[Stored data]

########

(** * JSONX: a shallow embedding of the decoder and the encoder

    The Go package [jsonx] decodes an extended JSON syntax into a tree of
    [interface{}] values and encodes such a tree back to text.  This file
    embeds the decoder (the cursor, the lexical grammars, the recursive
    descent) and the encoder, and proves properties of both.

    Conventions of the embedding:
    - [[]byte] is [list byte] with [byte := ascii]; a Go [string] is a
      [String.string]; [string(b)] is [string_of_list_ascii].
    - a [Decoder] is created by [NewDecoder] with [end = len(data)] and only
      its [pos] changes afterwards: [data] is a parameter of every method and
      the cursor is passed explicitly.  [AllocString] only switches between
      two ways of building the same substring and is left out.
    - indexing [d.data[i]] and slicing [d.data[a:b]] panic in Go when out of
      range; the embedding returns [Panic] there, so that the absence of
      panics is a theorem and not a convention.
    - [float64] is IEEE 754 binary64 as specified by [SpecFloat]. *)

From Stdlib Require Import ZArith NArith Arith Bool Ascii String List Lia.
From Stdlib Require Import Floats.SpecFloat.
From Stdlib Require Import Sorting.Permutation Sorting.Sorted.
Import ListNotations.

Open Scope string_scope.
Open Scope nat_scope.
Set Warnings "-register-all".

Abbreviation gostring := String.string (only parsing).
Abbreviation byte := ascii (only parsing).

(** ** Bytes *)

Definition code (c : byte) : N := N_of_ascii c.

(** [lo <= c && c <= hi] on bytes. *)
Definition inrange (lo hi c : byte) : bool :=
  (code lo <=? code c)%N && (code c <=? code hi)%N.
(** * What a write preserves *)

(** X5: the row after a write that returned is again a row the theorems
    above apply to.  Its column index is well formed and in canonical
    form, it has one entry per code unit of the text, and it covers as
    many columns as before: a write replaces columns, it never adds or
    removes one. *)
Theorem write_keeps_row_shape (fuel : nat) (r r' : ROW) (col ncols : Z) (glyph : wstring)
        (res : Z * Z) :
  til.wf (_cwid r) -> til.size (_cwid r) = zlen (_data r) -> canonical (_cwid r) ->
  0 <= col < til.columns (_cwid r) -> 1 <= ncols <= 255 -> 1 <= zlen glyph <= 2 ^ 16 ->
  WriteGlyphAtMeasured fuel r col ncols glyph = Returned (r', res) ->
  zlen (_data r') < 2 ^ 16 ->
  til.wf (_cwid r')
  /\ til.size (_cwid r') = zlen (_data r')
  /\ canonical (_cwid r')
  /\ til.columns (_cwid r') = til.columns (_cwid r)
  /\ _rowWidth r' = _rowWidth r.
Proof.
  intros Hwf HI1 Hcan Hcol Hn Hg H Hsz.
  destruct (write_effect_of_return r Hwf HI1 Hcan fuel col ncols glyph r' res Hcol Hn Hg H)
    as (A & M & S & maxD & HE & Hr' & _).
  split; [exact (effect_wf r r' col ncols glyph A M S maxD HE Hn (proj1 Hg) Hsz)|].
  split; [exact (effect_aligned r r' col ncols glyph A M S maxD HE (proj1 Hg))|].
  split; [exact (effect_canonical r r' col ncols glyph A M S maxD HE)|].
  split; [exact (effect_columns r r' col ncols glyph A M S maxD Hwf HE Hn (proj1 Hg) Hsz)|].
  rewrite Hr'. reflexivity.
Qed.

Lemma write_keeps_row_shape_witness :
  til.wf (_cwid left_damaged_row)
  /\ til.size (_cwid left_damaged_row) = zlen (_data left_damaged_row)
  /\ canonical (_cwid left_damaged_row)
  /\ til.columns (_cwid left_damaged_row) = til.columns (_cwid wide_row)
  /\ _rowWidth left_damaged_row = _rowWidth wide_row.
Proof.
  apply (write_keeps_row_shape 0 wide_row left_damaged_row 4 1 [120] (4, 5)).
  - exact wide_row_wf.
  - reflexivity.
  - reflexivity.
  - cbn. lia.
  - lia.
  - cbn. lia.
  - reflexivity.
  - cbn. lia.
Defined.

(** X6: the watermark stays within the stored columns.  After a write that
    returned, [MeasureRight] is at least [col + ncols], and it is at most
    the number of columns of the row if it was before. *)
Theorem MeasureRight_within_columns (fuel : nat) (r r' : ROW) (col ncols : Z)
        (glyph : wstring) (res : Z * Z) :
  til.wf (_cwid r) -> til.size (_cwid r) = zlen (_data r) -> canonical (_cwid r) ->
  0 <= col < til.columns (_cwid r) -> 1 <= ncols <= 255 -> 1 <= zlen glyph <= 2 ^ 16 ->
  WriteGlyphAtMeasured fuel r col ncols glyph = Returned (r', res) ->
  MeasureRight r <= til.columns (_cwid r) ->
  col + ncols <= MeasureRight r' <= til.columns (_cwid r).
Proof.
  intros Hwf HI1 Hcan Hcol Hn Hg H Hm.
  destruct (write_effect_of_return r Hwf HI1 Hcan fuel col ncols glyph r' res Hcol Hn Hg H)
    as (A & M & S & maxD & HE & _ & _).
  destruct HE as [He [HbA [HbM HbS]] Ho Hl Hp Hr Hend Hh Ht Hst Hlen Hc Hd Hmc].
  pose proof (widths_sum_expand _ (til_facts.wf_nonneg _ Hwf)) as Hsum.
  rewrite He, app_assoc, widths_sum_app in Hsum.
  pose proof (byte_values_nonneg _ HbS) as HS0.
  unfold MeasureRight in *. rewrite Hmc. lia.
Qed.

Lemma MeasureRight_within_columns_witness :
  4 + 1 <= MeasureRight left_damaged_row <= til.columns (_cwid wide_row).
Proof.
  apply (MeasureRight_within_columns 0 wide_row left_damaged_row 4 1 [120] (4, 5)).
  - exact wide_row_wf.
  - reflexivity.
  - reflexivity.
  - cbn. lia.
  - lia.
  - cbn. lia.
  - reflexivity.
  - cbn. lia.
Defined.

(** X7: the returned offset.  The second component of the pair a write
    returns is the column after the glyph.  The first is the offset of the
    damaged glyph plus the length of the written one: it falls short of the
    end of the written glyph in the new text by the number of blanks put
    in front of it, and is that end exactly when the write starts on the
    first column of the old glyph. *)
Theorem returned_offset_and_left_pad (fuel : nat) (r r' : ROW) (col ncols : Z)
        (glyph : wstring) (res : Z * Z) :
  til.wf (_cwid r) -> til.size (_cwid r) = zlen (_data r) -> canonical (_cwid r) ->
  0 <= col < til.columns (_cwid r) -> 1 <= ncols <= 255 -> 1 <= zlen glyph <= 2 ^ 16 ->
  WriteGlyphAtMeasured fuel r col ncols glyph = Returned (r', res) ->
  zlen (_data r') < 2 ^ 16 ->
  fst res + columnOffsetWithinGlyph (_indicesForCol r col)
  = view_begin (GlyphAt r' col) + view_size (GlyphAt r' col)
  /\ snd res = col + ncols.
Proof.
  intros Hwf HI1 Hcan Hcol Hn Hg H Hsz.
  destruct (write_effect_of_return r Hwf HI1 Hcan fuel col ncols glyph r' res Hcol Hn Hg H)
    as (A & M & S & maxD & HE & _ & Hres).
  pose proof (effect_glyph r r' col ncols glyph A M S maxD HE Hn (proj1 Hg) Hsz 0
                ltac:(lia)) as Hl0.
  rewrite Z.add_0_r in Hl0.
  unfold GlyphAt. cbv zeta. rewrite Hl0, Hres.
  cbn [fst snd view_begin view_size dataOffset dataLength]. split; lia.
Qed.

########

What to do — Beginning with the line above that contains "Import ListNotations.", copy each line exactly up to and including the line that contains "(** * What a write preserves *)", and go no further.

Solved exercise —
Import ListNotations.

Open Scope string_scope.
Open Scope nat_scope.
Set Warnings "-register-all".

Abbreviation gostring := String.string (only parsing).
Abbreviation byte := ascii (only parsing).

(** ** Bytes *)

Definition code (c : byte) : N := N_of_ascii c.

(** [lo <= c && c <= hi] on bytes. *)
Definition inrange (lo hi c : byte) : bool :=
  (code lo <=? code c)%N && (code c <=? code hi)%N.
(** * What a write preserves *)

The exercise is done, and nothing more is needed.